• [Task details] Look through the data below and extract, unchanged, the lines from the one that contains "psrc <> pdest" to the one that contains "set (s1 := with_fd pdest fd q s).", both included.

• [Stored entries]
Lemma copy_table_spec n psrc pdest fd ts td s :
  psrc <> pdest -> ftables s !! psrc = Some ts -> ftables s !! pdest = Some td ->
  length ts = 128%nat -> length td = 128%nat -> 0 <= fd -> fd + Z.of_nat n = 128 ->
  (forall p, Some p ∈ drop (Z.to_nat fd) ts -> exists o, lookup_of s p = Some o) ->
  (forall p o, lookup_of s p = Some o -> 0 <= ref_count o /\ ref_count o + Z.of_nat n < 2 ^ 32) ->
  wp (copy_table n psrc pdest fd) (fun _ s' => copied_from psrc pdest ts (Z.to_nat fd) s s') s.
Proof.
  intros Hne Hts. revert fd td s Hts.
  induction n as [|n IH]; intros fd td s Hts Htd Hls Hld Hfd Hn Hptr Href; cbn [copy_table].
  - rewrite wp_ret. unfold copied_from. rewrite !drop_ge by lia. split_and!; try done.
    + intros td'. rewrite Htd. intros [= ->]. rewrite take_ge, app_nil_r by lia. done.
    + intros p. destruct (lookup_of s p) as [o|]; cbn; [|done]. f_equal.
      change (refs p []) with 0. by rewrite Z.add_0_r, set_ref_count_id.
  - destruct (lookup_lt_is_Some_2 ts (Z.to_nat fd)) as [q Hq]; [lia|]. wp_simpl.
    rewrite (wp_eq _ _ _ _ _ (fd_set_of_eq s pdest fd q td Htd ltac:(lia))).
    set (s1 := with_fd pdest fd q s).
    assert (Hdrop : drop (Z.to_nat fd) ts = q :: drop (Z.to_nat (fd + 1)) ts).
    { replace (Z.to_nat (fd + 1)) with (S (Z.to_nat fd)) by lia. by apply drop_S. }
    set (s2 := match q with
               | Some p => match lookup_of s p with
                           | Some o => upd_of p (set_ref_count (ref_count o + 1) o) s1
                           | None => s1 end
               | None => s1 end).
    assert (Hinc : openfileIncrRefCount q s1 = Ret tt s2).
    { unfold openfileIncrRefCount, s2. destruct q as [p|]; [|done].
      destruct (Hptr p) as [o Ho]; [rewrite Hdrop; by left|]. rewrite Ho.
      rewrite (write_of_eq s1 p o); [|unfold s1; by destruct p].
      destruct (Href p o Ho). by rewrite u32_small by lia. }
    rewrite wp_bind, (wp_eq _ _ _ _ _ Hinc).
    assert (Hl2 : forall p, lookup_of s2 p =
              (fun o => set_ref_count (ref_count o + (if decide (q = Some p) then 1 else 0)) o) <$> lookup_of s p).
    { intros p. assert (H1 : lookup_of s1 p = lookup_of s p) by (unfold s1; by destruct p).
      assert (Hid : lookup_of s p = (fun o => set_ref_count (ref_count o + 0) o) <$> lookup_of s p).
      { destruct (lookup_of s p) as [o|]; cbn; [|done]. by rewrite Z.add_0_r, set_ref_count_id. }
      unfold s2. destruct q as [p'|]; [|rewrite decide_False by done; by rewrite H1].
      destruct (Hptr p') as [o' Ho']; [rewrite Hdrop; by left|]. rewrite Ho'.
      destruct (decide (Some p' = Some p)) as [E|E].
      - injection E as ->. rewrite Ho'. cbn. apply (lookup_upd _ _ o'). by rewrite H1.
      - rewrite lookup_upd_ne by congruence. by rewrite H1. }
    assert (Hsame : locks s2 = locks s /\ world s2 = world s /\ cur s2 = cur s /\ me s2 = me s /\
              ftables s2 = ftables s1).
    { unfold s2. destruct q as [p|]; [|done]. by destruct (lookup_of s p), p. }
    destruct Hsame as (E1 & E2 & E3 & E4 & E5).
    assert (Htd2 : ftables s2 !! pdest = Some (<[Z.to_nat fd := q]> td)).
    { rewrite E5. unfold s1, with_fd. cbn. by rewrite lookup_alter_eq, Htd. }
    assert (Hto : forall pid, pid <> pdest -> ftables s2 !! pid = ftables s !! pid).
    { intros pid Hpid. rewrite E5. unfold s1, with_fd. cbn. by rewrite lookup_alter_ne. }
    eapply wp_mono; [|apply (IH (fd + 1) (<[Z.to_nat fd := q]> td) s2)];
      [|by rewrite Hto|done|done|by rewrite length_insert|lia|lia| |].
    + intros _ s' (F1 & F2 & F3 & F4 & F5 & F6 & F7). unfold copied_from.
      split_and!; try congruence.
      * intros pid Hpid. rewrite F5, Hto; done.
      * intros td'. rewrite Htd. intros [= <-]. rewrite (F6 _ Htd2), Hdrop. f_equal.
        replace (Z.to_nat (fd + 1)) with (S (Z.to_nat fd)) by lia.
        rewrite (take_S_r _ _ q) by (apply list_lookup_insert_eq; lia).
        rewrite take_insert_ge by lia. by rewrite <-app_assoc.
      * intros p. rewrite F7, Hl2, Hdrop, refs_cons. destruct (lookup_of s p) as [o|]; cbn; [|done].
        f_equal. unfold set_ref_count. cbn. f_equal. lia.
    + intros p Hp. destruct (Hptr p) as [o Ho]; [rewrite Hdrop; by right|].
      rewrite Hl2, Ho. by eexists.
    + intros p o. rewrite Hl2. destruct (lookup_of s p) as [o'|] eqn:Eo; cbn; [|done]. intros [= <-].
      destruct (Href _ _ Eo). cbn. case_decide; lia.
Qed.
Lemma waitpid_start s pid statusp options c :
  wf_table s -> t_proc s !! me s = Some (Some c) ->
  bad_status statusp = false -> options = 0 \/ options = WNOHANG ->
  sys_waitpid pid statusp options s =
  if pid <=? 0 then Ret (-1, Some ESRCH) s else
  match find_pid s pid with
  | None => Ret (-1, Some ESRCH) s
  | Some p =>
      (if (PID_MAX <? pid) || (pid <? PID_MIN) then mret (-1, Some EINVAL) else
      if p =? c then mret (-1, Some EPERM) else
      xc ← read_proc c;
      if bool_decide (p_parent xc = Some p) then mret (-1, Some EPERM) else
      x ← read_proc p;
      if bool_decide (p_parent x <> Some c) then mret (-1, Some ECHILD) else
      children ← deref (p_children xc) "curproc->p_children->num";
      if bool_decide (children = []) then mret (-1, Some ECHILD) else
      if bool_decide (p_parent x = p_parent xc) then mret (-1, Some EPERM) else
      if (options =? WNOHANG) && negb (p_exited x) then mret (0, Some 0) else
      st ← proc_wait p;
      s ← get;
      let ret := match heap s !! p with Some x => p_pid x | None => freed_pid end in
      if negb (statusp =? 0) then
        result ← zoom world_lens (copyout st statusp);
        if negb (result =? 0) then mret (result, Some (-1)) else mret (ret, None)
      else mret (ret, None)) s
  end.
Proof.
  intros Hwf Hc Hb Ho. unfold bad_status in Hb. apply orb_false_iff in Hb as [[H1 H2]%orb_false_iff H3].
  unfold sys_waitpid. rewrite H1, H2, H3.
  assert (Hopt : negb (options =? 0) && negb (options =? WNOHANG) = false) by (destruct Ho as [-> | ->]; done).
  rewrite Hopt. destruct (Z.leb_spec pid 0); [done|]. unfold mbind at 1, K_bind at 1.
  rewrite proc_search_pid_eq by (done || lia). destruct (find_pid s pid); [|done].
  destruct (_ || _); [done|].
  assert (Hcur : the_curproc s = Ret c s) by (unfold the_curproc, curproc; kunfold; by rewrite Hc).
  run Hcur. done.
Qed.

• [Solved exercise]
  psrc <> pdest -> ftables s !! psrc = Some ts -> ftables s !! pdest = Some td ->
  length ts = 128%nat -> length td = 128%nat -> 0 <= fd -> fd + Z.of_nat n = 128 ->
  (forall p, Some p ∈ drop (Z.to_nat fd) ts -> exists o, lookup_of s p = Some o) ->
  (forall p o, lookup_of s p = Some o -> 0 <= ref_count o /\ ref_count o + Z.of_nat n < 2 ^ 32) ->
  wp (copy_table n psrc pdest fd) (fun _ s' => copied_from psrc pdest ts (Z.to_nat fd) s s') s.
Proof.
  intros Hne Hts. revert fd td s Hts.
  induction n as [|n IH]; intros fd td s Hts Htd Hls Hld Hfd Hn Hptr Href; cbn [copy_table].
  - rewrite wp_ret. unfold copied_from. rewrite !drop_ge by lia. split_and!; try done.
    + intros td'. rewrite Htd. intros [= ->]. rewrite take_ge, app_nil_r by lia. done.
    + intros p. destruct (lookup_of s p) as [o|]; cbn; [|done]. f_equal.
      change (refs p []) with 0. by rewrite Z.add_0_r, set_ref_count_id.
  - destruct (lookup_lt_is_Some_2 ts (Z.to_nat fd)) as [q Hq]; [lia|]. wp_simpl.
    rewrite (wp_eq _ _ _ _ _ (fd_set_of_eq s pdest fd q td Htd ltac:(lia))).
    set (s1 := with_fd pdest fd q s).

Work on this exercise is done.